# African Butterfly Fish



## purpleflower (Sep 25, 2007)

African Butterfly Fish, I just bought one thinking it was an upside down catfish! I have swordtails, tetras and corys. Is it compatible with these? My tank is 240 liters,, Measurements: 121 x 41 x 55 cm.
Any advice would be great, as I'm completely lost! I am reading about them now on the Internet. it is a cool fish I love it.


----------



## purpleflower (Sep 25, 2007)

ok the Internet give me no use full information! I'm worried it will eat my fish!


----------



## BV77 (Jan 22, 2005)

after reading a few of Beki's links, I see they get like 4", so I'd guess the smaller swords would be lunch, and as it nears adulthood, the tetras might even be at risk.
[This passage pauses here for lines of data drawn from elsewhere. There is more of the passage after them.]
Lemma namespaced_route_shape c ns path :
  namespaced_route c ns path →
  ∃ r, path = "/c/" +:+ c +:+ "/ns/" +:+ ns +:+ String "/" r.
Proof.
  destruct 1; unfold app_apps_upgrade, app_apps_get, app_repo, app_catalog, app_apps_list,
    app_charts_get, app_apps_new, app_operators_view, app_operators_list, app_operators_new,
    app_operatorInstances_view, app_operatorInstances_update, app_operatorInstances_new,
    app_config_apprepositories, app_config_operators; cbv zeta; str_norm; eexists; reflexivity.
Qed.

Section cluster_facts.
Context `{Lodash} `{Jwt}.
Implicit Types (state : IClustersState) (b : browser).

(** The current cluster has an entry. *)
Definition current_entry state : option IClusterState :=
  IClustersState_clusters state !! property_key (IClustersState_currentCluster state).

Definition cluster_ok state : Prop := is_Some (current_entry state).

Lemma clusters_getInitialState_ok b : cluster_ok (clusters_getInitialState b).
Proof using. eexists. apply lookup_singleton_eq. Qed.

Lemma config_clusters_lookup cs c :
  config_clusters cs !! c =
  if bool_decide (c ∈ cs)
  then Some {| IClusterState_currentNamespace := Some ""; IClusterState_namespaces := Some [];
               IClusterState_canCreateNS := Some false; IClusterState_error := None |}
  else None.
Proof using.
  unfold config_clusters.
  induction cs as [|d cs IH] using rev_ind; [done|].
  rewrite foldl_app. simpl. destruct (decide (c = d)) as [->|Hne].
  - by rewrite lookup_insert_eq, bool_decide_true by set_solver.
  - rewrite lookup_insert_ne, IH by done.
    rewrite (bool_decide_ext (c ∈ cs ++ [d]) (c ∈ cs)) by set_solver. done.
Qed.

(** When the reducer throws: a missing entry, or one without namespaces. *)
Definition cluster_throws state (a : action) : bool :=
  match a with
  | ANamespace (receiveNamespace cluster _) =>
    bool_decide ((IClustersState_clusters state !! cluster) ≫= IClusterState_namespaces = None)
  | ANamespace (receiveNamespaces cluster _) =>
    bool_decide (IClustersState_clusters state !! cluster = None)
  | LOCATION_CHANGE pathname =>
    let '(cluster, ns) := match_location pathname in
    negb (truthy_opt ns) &&
    bool_decide (IClustersState_clusters state !!
                   property_key (or_opt cluster (IClustersState_currentCluster state)) = None)
  | _ => false
  end.

Lemma clusterReducer_throws i state a b :
  cluster_throws state a = false ↔ ∃ state', clusterReducer i state a b = Ok state'.
Proof using.
  destruct a as [| | |a| |a| | | |pathname]; try (split; [by eexists|done]).
  - destruct a; split; try done; by eexists.
  - destruct a as [|c ns| | |c l| | |]; try (split; [by eexists|done]); simpl.
    + rewrite bool_decide_eq_false.
      destruct (IClustersState_clusters state !! c) as [e|]; simpl;
        [|split; [done|by intros [? ?]]].
      destruct (IClusterState_namespaces e); simpl; [|split; [done|by intros [? ?]]].
      split; [|done]. intros _. case_match; by eexists.
    + rewrite bool_decide_eq_false.
      destruct (IClustersState_clusters state !! c) as [e|]; simpl;
        [|split; [done|by intros [? ?]]].
      split; [by eexists|done].
  - simpl. destruct (match_location pathname) as [c ns]. destruct (truthy_opt ns); simpl.
    { split; [by eexists|done]. }
    rewrite bool_decide_eq_false. destruct (IClustersState_clusters state !! _); simpl;
      [|split; [done|by intros [? ?]]]. split; [by eexists|done].
Qed.

Lemma set_entry_ok c e state :
  cluster_ok state → cluster_ok (set_entry c e state).
Proof using.
  unfold cluster_ok, current_entry. simpl. intros Hok.
  destruct (decide (property_key (IClustersState_currentCluster state) = c)) as [->|Hne].
  - rewrite lookup_insert_eq. by eexists.
  - by rewrite lookup_insert_ne.
Qed.

Lemma set_current_ok c e state :
  property_key (IClustersState_currentCluster state) = c → cluster_ok (set_entry c e state).
Proof using.
  intros <-. unfold cluster_ok, current_entry. simpl. rewrite lookup_insert_eq. by eexists.
Qed.

(** The actions after which the current cluster may have no entry. *)
Definition forgets_cluster i state (a : action) : bool :=
  match a with
  | ANamespace clearClusters =>
    bool_decide (IClustersState_clusters i !!
                   property_key (IClustersState_currentCluster state) = None)
  | AConfig (receiveConfig config) => bool_decide (IConfig_clusters config = [])
  | _ => false
  end.

Lemma clusterReducer_ok i state a b state' :
  cluster_ok state → clusterReducer i state a b = Ok state' →
  (cluster_ok state' ↔ forgets_cluster i state a = false).
Proof using.
  intros Hok. destruct a as [| | |a| |a| | | |pathname]; try by intros [= <-].
  - destruct a; try by intros [= <-].
    intros [= <-]. unfold cluster_ok, current_entry. simpl.
    rewrite config_clusters_lookup, bool_decide_eq_false.
    destruct (IConfig_clusters config) as [|c cs]; cbn [head property_key default from_option].
    + split; [by intros [? ?]|done].
    + rewrite bool_decide_true by left. split; [done|by eexists].
  - destruct a as [|c ns|c ns| |c l|c e op|c al|]; simpl; try by intros [= <-].
    + intros (e & _ & (l & _ & Hl)%bind_Ok)%bind_Ok. case_match; simplify_eq; [|done].
      split; [done|]. intros _. by apply set_entry_ok.
    + intros [= <-]. split; [done|]. intros _. by apply set_current_ok.
    + intros (e & _ & [= <-])%bind_Ok. split; [done|]. intros _. by apply set_entry_ok.
    + intros [= <-]. split; [done|]. intros _. by apply set_entry_ok.
    + intros [= <-]. split; [done|]. intros _. by apply set_entry_ok.
    + intros [= <-]. unfold cluster_ok, current_entry. simpl.
      rewrite bool_decide_eq_false. symmetry. apply not_eq_None_Some.
  - simpl. destruct (match_location pathname) as [c ns].
    intros (n & _ & [= <-])%bind_Ok. split; [done|]. intros _. by apply set_current_ok.
Qed.

(** Navigating to a location below a cluster and a namespace selects them: the namespace of
    that cluster changes, nothing else of its entry does, and the entries of the other
    clusters stay as they were. *)
Lemma navigate_path i state b c ns r :
  c ≠ "" → ns ≠ "" → lacks "/" c → lacks "/" ns →
  ∃ state', clusterReducer i state
      (LOCATION_CHANGE ("/c/" +:+ c +:+ "/ns/" +:+ ns +:+ String "/" r)) b = Ok state' ∧
    IClustersState_currentCluster state' = Some c ∧
    IClusterState_currentNamespace <$> current_entry state' = Some (Some ns) ∧
    current_entry state' =
      Some ((spread_entry state c) <| IClusterState_currentNamespace := Some ns |>) ∧
    ∀ c', c' ≠ c → IClustersState_clusters state' !! c' = IClustersState_clusters state !! c'.
Proof using.
  intros Hc Hns Hlc Hlns.
  unfold clusterReducer. rewrite match_location_namespaced; [|done..|right; by eexists].
  unfold or_opt, truthy_opt, truthy. rewrite !bool_decide_true by done. simpl.
  eexists; split; [done|]. unfold current_entry. simpl. rewrite lookup_insert_eq.
  split_and!; try done. intros c' Hc'. by rewrite lookup_insert_ne.
Qed.

(** The same for the routes of the application. *)
Theorem navigate_route i state b c ns path :
  namespaced_route c ns path → c ≠ "" → ns ≠ "" → lacks "/" c → lacks "/" ns →
  ∃ state', clusterReducer i state (LOCATION_CHANGE path) b = Ok state' ∧
    IClustersState_currentCluster state' = Some c ∧
    IClusterState_currentNamespace <$> current_entry state' = Some (Some ns) ∧
    current_entry state' =
      Some ((spread_entry state c) <| IClusterState_currentNamespace := Some ns |>) ∧
    ∀ c', c' ≠ c → IClustersState_clusters state' !! c' = IClustersState_clusters state !! c'.
Proof using. intros (r & ->)%namespaced_route_shape. apply navigate_path. Qed.

(** [receiveNamespace] inserts a namespace in a sorted list without repetitions
    and keeps it so; receiving it again changes nothing, and it is refused, by an
    exception, only for a cluster whose namespaces are not known. *)
Theorem receiveNamespace_insert i state b c ns l :
  (IClustersState_clusters state !! c) ≫= IClusterState_namespaces = Some l →
  Sorted String.le l → NoDup l →
  let name := IResourceMetadata_name (IResource_metadata ns) in
  ∃ state' l', clusterReducer i state (receiveNamespace c ns) b = Ok state' ∧
    (IClustersState_clusters state' !! c) ≫= IClusterState_namespaces = Some l' ∧
    (∀ n, n ∈ l' ↔ n = name ∨ n ∈ l) ∧ Sorted String.le l' ∧ NoDup l' ∧
    clusterReducer i state' (receiveNamespace c ns) b = Ok state'.
Proof using.
  intros Hl Hs Hnd name.
  destruct (IClustersState_clusters state !! c) as [e|] eqn:He; [|done]. simpl in Hl.
  assert (Hred : ∀ st e l, IClustersState_clusters st !! c = Some e →
    IClusterState_namespaces e = Some l → name ∈ l →
    clusterReducer i st (receiveNamespace c ns) b = Ok st).
  { intros st e' l' He' Hl' Hin. simpl. rewrite He'. simpl. rewrite Hl'. simpl.
    unfold list_includes. by rewrite bool_decide_true. }
  destruct (decide (name ∈ l)) as [Hin|Hnin].
  - exists state, l. rewrite He. simpl. split_and!; try done; [by eapply Hred| |by eapply Hred].
    intros n. set_solver.
  - pose proof (sort_strings_perm (l ++ [name])) as Hp.
    eexists _, (sort_strings (l ++ [name])). simpl. rewrite He. simpl. rewrite Hl. simpl.
    unfold list_includes. rewrite bool_decide_false by done. simpl.
    split; [done|]. simpl. rewrite lookup_insert_eq. simpl. split_and!; try done.
    + intros n. rewrite Hp. set_solver.
    + apply sort_strings_sorted.
    + rewrite Hp. apply NoDup_app. split_and!; [done|set_solver|apply NoDup_singleton].
    + rewrite bool_decide_true; [done|]. fold name. rewrite Hp. set_solver.
Qed.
General rule is that big fish eat smaller fish.


----------



## flamingo (Nov 5, 2005)

They won't eat swordtails, might eat tetras... it really depends on the individual. Some will even swoop down to the bottom to pick off smaller fish, and some won't even give them a second look. 
Make sure you have a cover on the tank, and food other than flakes...


----------



## MissMod (Jan 24, 2008)

I have an African butterfly and I have small Danios in the tank with him and he just leaves them alone. They prefer insects like crickets for food, but if you can get him to eat flakes or small pellets then that's good.


----------



## TheOldSalt (Jan 28, 2005)

Yeah, I have to agree; they are certainly able to eat remarkably large fish, but almost never bother doing so. Keep it well-fed and give it a clump of floating plants so it feels secure, and your other fish will have a good chance of being ignored.


----------



## Chaos553 (Apr 2, 2007)

I guess it really all depends on how hungry he is. I have one in a 38g and he doesnt bother any of my other tetras and actually became somewhat friends with my betta. They love insects though, so keep that in mind.


----------



## purpleflower (Sep 25, 2007)

thanks for all the help. the fish only cost me 6 euros so I gave him back to the pet store today! I'm going away for a few days, so now I won't have to worry about having someone come feed it. It was a pretty cool fish but I'm going to stick to my favorite pet shop where they will give me all the information about fish! I'm a little dissapointed that it wasn't an upside down catfish! It was my first time ever seeing a butterfly fish.


----------